→ **WORK TO COMPLETE**
Please give back word for word the lines of the material below between the line containing "row ← index IndexError diff yy;" and the line containing "length a = r", inclusive.

→ **RECORDS SHOWN**
Segment Open

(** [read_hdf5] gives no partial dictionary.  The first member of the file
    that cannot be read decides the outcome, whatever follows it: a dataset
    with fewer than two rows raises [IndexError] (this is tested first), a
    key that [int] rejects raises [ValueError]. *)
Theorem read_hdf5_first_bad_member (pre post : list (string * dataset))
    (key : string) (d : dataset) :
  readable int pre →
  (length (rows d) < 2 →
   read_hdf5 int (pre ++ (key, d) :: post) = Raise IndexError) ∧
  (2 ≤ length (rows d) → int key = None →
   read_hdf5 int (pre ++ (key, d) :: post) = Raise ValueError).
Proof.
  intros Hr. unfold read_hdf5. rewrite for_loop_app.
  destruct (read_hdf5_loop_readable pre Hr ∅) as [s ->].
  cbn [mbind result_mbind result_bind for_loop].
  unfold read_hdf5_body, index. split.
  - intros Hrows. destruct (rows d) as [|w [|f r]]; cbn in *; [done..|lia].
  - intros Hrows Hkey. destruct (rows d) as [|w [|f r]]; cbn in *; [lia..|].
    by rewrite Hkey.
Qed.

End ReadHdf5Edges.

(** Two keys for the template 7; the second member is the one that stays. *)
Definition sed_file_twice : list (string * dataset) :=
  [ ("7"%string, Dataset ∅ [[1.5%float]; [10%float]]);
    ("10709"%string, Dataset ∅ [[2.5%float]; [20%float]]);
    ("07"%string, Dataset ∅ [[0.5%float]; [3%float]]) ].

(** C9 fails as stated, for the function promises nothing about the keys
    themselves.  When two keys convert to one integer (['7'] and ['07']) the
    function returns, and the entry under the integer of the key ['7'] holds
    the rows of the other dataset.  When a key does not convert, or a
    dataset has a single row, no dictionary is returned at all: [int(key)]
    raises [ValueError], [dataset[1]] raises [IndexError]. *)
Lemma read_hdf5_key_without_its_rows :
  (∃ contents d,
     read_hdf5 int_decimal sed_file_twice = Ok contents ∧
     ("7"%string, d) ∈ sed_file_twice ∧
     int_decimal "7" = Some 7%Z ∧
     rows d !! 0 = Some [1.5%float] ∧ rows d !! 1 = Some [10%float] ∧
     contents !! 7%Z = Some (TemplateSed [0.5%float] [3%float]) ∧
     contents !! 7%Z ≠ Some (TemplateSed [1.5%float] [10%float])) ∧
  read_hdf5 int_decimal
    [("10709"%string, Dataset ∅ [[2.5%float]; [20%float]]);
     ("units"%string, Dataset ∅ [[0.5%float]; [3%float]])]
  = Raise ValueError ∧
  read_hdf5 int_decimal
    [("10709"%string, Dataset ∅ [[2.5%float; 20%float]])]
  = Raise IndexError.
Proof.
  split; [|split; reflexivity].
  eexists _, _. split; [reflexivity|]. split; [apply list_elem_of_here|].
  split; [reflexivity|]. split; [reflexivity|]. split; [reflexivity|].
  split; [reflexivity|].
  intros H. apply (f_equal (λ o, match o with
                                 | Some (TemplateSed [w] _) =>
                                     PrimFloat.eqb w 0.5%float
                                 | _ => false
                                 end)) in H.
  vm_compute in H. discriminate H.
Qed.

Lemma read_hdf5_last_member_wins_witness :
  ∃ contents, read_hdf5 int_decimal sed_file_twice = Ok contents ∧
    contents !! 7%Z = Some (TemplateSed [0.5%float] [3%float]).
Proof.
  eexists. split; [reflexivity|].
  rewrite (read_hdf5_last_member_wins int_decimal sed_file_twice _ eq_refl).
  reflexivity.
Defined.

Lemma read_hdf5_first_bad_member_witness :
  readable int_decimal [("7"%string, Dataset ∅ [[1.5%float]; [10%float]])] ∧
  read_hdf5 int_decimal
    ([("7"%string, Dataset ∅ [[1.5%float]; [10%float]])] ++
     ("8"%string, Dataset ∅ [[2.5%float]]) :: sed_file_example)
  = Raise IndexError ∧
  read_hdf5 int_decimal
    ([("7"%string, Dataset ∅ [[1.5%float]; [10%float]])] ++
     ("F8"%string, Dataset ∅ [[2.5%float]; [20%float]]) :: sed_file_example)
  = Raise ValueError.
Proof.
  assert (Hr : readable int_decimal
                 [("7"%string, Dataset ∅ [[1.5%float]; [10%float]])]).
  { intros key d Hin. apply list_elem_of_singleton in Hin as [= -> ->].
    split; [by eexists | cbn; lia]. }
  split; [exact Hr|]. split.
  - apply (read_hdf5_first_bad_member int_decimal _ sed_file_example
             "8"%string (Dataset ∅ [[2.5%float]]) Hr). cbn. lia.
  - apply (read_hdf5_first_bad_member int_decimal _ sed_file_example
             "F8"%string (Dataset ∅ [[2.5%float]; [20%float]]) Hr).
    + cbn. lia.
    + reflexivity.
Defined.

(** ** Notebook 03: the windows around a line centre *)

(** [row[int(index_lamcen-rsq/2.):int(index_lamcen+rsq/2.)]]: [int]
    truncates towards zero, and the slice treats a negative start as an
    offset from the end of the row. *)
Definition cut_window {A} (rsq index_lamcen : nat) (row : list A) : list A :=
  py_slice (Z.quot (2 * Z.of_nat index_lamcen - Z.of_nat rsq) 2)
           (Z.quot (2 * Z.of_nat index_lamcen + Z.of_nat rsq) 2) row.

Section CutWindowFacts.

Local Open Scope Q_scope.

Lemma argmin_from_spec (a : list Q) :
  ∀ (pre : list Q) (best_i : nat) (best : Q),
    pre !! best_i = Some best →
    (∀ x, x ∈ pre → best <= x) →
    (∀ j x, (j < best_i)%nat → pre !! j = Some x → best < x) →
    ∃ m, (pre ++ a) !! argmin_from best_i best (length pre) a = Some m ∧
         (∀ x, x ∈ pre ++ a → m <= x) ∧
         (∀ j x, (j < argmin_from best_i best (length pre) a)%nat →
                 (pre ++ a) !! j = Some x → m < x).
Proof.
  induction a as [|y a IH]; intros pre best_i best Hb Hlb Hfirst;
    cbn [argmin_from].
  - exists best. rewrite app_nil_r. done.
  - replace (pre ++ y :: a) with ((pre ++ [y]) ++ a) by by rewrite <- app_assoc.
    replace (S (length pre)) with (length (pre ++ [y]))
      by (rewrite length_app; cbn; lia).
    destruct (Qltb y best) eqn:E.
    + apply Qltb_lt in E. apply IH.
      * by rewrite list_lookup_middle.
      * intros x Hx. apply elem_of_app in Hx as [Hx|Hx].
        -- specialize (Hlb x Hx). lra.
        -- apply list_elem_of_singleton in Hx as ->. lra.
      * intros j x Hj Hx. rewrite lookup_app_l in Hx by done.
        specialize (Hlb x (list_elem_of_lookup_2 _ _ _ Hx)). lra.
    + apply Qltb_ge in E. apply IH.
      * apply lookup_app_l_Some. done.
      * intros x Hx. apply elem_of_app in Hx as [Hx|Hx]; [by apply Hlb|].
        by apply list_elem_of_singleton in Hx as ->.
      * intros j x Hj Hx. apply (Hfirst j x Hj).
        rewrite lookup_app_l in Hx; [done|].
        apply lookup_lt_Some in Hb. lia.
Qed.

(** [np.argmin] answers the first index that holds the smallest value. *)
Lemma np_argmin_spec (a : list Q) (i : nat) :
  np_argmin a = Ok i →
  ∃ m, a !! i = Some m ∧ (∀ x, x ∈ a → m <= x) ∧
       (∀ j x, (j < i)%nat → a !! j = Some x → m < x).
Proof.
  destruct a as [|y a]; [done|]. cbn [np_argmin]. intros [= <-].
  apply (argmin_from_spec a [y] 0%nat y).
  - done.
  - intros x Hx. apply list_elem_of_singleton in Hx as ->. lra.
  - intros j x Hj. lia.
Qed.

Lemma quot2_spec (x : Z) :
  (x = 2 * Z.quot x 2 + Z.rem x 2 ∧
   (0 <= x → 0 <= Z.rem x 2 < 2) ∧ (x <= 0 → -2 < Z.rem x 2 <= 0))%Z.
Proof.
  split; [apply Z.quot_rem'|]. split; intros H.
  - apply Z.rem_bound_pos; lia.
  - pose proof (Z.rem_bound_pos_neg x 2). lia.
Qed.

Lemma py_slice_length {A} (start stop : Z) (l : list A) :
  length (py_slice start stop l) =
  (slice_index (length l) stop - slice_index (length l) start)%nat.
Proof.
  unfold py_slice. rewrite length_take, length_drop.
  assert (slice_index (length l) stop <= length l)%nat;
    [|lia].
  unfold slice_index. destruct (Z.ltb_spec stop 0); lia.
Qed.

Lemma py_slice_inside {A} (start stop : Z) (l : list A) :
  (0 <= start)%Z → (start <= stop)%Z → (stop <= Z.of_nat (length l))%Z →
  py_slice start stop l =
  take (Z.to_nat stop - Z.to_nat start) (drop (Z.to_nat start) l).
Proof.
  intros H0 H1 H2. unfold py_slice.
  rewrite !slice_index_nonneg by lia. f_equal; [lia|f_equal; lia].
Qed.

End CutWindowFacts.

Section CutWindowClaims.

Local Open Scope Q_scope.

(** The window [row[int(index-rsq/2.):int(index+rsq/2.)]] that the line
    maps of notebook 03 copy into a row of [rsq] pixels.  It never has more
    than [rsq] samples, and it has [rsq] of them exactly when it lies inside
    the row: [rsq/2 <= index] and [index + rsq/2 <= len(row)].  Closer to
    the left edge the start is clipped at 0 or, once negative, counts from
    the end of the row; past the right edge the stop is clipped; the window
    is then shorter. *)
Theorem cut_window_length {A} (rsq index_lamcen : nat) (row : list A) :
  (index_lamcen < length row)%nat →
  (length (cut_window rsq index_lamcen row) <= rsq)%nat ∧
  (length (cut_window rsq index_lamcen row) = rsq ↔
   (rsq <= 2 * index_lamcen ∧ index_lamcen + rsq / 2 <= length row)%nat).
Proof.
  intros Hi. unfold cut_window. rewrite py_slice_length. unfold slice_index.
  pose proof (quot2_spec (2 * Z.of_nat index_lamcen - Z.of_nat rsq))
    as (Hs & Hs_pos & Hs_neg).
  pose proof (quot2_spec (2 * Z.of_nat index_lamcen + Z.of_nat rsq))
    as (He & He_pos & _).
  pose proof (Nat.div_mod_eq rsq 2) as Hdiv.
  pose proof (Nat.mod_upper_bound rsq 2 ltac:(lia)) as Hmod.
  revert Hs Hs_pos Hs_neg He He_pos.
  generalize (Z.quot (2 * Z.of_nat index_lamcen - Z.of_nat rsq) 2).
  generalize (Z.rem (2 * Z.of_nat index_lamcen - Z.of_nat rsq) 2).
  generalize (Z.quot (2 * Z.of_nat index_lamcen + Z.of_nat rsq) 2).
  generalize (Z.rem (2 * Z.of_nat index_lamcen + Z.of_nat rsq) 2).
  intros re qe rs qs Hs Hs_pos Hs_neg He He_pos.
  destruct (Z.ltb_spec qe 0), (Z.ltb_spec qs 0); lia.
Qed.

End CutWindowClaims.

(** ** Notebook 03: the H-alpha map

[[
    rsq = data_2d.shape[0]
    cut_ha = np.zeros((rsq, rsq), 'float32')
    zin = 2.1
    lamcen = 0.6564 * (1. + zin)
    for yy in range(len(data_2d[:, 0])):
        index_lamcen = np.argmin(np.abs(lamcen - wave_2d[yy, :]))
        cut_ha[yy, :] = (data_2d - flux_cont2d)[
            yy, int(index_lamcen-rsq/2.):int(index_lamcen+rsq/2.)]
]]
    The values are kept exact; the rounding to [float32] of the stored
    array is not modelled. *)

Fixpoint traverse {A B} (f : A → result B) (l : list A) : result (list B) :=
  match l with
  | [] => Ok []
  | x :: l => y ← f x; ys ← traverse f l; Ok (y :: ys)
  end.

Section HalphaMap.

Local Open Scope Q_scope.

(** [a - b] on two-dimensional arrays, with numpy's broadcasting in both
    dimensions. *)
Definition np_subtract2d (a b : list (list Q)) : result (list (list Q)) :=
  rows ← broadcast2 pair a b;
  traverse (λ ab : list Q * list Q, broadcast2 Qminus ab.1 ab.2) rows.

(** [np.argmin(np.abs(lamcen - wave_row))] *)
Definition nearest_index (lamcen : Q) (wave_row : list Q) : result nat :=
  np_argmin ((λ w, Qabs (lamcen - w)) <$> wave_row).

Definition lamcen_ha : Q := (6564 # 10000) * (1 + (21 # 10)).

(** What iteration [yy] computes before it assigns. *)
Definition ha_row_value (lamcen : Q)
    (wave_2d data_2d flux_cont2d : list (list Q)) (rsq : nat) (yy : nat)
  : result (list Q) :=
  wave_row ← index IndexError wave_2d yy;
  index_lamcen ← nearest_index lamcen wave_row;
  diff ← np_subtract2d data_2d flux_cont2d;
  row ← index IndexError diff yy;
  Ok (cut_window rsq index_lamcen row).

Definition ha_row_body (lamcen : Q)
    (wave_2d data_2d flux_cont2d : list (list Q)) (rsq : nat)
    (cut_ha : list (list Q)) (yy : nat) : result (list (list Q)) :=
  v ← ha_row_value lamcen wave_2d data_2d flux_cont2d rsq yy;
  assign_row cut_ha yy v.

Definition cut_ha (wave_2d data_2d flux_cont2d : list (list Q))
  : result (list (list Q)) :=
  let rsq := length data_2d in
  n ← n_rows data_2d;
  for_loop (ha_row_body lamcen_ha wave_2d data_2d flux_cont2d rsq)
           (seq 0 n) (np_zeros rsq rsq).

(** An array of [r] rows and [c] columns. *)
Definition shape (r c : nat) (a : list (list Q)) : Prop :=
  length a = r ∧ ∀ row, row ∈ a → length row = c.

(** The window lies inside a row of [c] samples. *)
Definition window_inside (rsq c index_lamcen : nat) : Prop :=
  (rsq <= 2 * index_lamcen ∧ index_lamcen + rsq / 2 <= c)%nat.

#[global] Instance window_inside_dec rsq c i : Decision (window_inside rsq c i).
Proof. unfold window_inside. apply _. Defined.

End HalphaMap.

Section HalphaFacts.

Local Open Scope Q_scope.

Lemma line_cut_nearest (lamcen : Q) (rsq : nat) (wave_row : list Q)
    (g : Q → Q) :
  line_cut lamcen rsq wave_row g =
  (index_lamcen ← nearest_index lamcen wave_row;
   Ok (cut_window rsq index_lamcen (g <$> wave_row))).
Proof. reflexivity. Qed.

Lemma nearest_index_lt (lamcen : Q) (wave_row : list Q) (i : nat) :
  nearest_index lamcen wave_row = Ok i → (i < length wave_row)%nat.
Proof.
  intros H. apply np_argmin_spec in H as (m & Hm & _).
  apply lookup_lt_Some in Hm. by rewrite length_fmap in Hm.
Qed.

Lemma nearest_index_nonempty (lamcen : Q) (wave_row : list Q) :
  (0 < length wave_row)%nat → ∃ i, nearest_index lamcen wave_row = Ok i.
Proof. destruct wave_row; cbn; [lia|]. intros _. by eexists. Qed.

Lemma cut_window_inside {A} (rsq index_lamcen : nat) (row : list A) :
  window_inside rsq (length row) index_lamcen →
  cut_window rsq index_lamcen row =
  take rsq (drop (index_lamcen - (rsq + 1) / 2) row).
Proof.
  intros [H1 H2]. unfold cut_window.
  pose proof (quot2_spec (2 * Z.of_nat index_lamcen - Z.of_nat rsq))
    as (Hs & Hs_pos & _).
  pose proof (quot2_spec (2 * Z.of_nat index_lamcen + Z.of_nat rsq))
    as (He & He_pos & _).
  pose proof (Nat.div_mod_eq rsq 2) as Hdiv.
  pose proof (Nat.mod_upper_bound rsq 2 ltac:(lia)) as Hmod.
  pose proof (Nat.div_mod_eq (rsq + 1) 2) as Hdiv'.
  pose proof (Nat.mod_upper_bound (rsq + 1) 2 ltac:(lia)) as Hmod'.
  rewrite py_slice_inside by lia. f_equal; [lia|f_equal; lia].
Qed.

Segment Closed

→ **TASK RESULT**
  row ← index IndexError diff yy;
  Ok (cut_window rsq index_lamcen row).

Definition ha_row_body (lamcen : Q)
    (wave_2d data_2d flux_cont2d : list (list Q)) (rsq : nat)
    (cut_ha : list (list Q)) (yy : nat) : result (list (list Q)) :=
  v ← ha_row_value lamcen wave_2d data_2d flux_cont2d rsq yy;
  assign_row cut_ha yy v.

Definition cut_ha (wave_2d data_2d flux_cont2d : list (list Q))
  : result (list (list Q)) :=
  let rsq := length data_2d in
  n ← n_rows data_2d;
  for_loop (ha_row_body lamcen_ha wave_2d data_2d flux_cont2d rsq)
           (seq 0 n) (np_zeros rsq rsq).

(** An array of [r] rows and [c] columns. *)
Definition shape (r c : nat) (a : list (list Q)) : Prop :=
  length a = r ∧ ∀ row, row ∈ a → length row = c.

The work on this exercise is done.